_Aim of the task:_ Repeat exactly, and only, the lines below starting at the line that contains "Definition token_row (s" and ending at the line that contains "Lemma token_row_Some s", inclusive of both.

_The input:_
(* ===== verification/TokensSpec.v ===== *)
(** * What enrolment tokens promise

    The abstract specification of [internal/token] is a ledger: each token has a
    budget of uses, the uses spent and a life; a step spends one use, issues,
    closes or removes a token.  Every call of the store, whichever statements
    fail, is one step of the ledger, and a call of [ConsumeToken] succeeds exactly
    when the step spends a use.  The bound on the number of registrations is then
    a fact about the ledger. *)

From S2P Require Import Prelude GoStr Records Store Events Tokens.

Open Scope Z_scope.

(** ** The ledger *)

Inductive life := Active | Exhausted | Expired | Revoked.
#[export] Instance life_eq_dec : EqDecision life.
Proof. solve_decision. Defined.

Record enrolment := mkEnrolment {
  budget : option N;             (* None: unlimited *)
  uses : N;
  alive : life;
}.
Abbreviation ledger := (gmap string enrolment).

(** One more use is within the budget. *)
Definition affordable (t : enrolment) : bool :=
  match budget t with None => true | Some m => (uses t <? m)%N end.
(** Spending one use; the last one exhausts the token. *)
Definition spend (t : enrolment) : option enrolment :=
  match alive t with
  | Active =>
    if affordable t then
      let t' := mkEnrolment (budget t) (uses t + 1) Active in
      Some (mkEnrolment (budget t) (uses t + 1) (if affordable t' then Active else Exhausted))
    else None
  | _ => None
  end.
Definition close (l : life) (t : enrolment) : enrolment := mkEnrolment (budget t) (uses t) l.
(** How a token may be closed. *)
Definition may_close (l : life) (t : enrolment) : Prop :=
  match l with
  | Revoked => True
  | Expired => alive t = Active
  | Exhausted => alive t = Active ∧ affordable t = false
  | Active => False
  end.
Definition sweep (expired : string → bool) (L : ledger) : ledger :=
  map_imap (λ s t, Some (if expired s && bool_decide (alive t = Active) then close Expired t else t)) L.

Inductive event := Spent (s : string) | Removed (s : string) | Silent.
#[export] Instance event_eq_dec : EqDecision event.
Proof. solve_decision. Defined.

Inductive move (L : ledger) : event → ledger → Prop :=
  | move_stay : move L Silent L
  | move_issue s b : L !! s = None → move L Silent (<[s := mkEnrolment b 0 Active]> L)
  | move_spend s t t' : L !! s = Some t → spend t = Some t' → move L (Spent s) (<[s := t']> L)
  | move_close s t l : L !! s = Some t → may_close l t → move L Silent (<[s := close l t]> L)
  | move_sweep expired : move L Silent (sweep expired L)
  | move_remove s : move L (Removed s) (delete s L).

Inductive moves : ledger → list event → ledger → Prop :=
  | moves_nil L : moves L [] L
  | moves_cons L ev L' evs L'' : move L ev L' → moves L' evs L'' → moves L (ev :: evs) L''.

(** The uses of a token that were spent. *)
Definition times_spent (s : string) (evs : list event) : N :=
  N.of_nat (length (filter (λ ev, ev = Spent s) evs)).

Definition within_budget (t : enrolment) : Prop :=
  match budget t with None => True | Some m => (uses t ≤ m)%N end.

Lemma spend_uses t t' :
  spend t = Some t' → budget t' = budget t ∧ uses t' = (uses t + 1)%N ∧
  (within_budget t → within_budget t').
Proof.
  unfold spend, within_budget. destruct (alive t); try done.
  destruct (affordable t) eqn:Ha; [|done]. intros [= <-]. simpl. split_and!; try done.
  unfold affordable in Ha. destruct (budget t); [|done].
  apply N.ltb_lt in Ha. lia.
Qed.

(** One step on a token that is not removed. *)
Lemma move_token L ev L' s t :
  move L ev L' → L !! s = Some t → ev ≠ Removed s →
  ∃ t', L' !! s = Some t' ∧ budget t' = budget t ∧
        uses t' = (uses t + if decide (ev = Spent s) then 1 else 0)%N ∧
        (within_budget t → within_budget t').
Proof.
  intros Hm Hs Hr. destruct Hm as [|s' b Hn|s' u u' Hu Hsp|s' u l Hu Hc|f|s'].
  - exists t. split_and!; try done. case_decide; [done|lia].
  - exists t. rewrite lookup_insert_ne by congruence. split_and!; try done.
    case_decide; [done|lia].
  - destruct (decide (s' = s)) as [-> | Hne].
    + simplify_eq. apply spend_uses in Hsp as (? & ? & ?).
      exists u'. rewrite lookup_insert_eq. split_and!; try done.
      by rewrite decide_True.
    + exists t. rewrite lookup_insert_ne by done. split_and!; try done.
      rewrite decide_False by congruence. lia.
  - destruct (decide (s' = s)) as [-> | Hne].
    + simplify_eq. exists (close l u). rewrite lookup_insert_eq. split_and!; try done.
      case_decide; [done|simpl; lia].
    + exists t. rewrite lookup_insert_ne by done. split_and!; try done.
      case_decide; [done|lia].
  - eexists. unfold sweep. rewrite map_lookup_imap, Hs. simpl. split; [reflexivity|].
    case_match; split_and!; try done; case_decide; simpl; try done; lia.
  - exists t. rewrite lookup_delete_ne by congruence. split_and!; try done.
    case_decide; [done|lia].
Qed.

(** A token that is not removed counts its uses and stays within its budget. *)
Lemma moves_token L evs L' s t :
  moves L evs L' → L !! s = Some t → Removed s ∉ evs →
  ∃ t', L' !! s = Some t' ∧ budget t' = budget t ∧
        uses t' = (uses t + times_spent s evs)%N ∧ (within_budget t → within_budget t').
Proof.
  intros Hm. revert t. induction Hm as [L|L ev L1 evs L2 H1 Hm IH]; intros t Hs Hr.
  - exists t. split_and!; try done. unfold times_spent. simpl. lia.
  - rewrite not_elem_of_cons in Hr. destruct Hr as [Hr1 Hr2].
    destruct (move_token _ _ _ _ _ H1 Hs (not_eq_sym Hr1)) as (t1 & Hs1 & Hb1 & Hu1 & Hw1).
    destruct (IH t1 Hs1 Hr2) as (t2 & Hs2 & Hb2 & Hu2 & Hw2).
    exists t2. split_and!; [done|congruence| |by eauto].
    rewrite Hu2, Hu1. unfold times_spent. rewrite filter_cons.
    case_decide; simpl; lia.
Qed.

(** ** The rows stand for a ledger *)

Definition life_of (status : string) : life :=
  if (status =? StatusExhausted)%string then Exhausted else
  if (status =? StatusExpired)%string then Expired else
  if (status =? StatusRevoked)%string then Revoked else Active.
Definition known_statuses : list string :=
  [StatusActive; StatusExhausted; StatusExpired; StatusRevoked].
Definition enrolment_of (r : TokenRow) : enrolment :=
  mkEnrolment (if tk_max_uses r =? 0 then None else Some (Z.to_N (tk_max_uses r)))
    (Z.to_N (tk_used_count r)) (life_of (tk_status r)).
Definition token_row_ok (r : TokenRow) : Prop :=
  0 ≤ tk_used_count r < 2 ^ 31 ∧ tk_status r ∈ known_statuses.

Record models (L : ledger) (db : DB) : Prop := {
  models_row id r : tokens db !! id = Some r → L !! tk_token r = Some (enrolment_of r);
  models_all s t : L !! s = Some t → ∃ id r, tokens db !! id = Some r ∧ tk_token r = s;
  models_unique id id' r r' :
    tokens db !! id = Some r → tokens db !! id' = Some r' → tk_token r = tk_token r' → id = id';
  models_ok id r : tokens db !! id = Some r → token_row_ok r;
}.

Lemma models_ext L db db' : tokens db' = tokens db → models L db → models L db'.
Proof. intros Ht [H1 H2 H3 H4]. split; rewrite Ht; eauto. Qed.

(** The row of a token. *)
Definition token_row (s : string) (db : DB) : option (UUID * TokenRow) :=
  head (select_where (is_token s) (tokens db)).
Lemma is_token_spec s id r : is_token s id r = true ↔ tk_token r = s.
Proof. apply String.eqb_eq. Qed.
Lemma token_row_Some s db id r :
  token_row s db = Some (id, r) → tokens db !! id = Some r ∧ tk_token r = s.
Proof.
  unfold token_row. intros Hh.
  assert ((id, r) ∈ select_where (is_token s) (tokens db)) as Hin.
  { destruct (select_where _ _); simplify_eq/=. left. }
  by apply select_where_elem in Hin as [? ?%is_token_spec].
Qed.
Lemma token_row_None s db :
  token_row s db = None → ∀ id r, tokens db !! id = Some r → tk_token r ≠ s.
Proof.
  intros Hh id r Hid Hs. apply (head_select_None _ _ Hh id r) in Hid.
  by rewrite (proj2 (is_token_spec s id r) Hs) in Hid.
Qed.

---

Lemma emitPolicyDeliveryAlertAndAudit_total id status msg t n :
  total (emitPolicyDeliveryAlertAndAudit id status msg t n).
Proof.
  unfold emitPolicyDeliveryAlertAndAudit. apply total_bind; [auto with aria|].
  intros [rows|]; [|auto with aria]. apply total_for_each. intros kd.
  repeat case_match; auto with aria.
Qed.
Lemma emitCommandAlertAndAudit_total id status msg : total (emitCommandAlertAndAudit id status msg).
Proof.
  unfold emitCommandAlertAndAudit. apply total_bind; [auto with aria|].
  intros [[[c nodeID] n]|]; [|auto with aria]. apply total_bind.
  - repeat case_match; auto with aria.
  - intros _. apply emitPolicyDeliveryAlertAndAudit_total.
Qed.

_Result of this exercise:_
Definition token_row (s : string) (db : DB) : option (UUID * TokenRow) :=
  head (select_where (is_token s) (tokens db)).
Lemma is_token_spec s id r : is_token s id r = true ↔ tk_token r = s.
Proof. apply String.eqb_eq. Qed.
Lemma token_row_Some s db id r :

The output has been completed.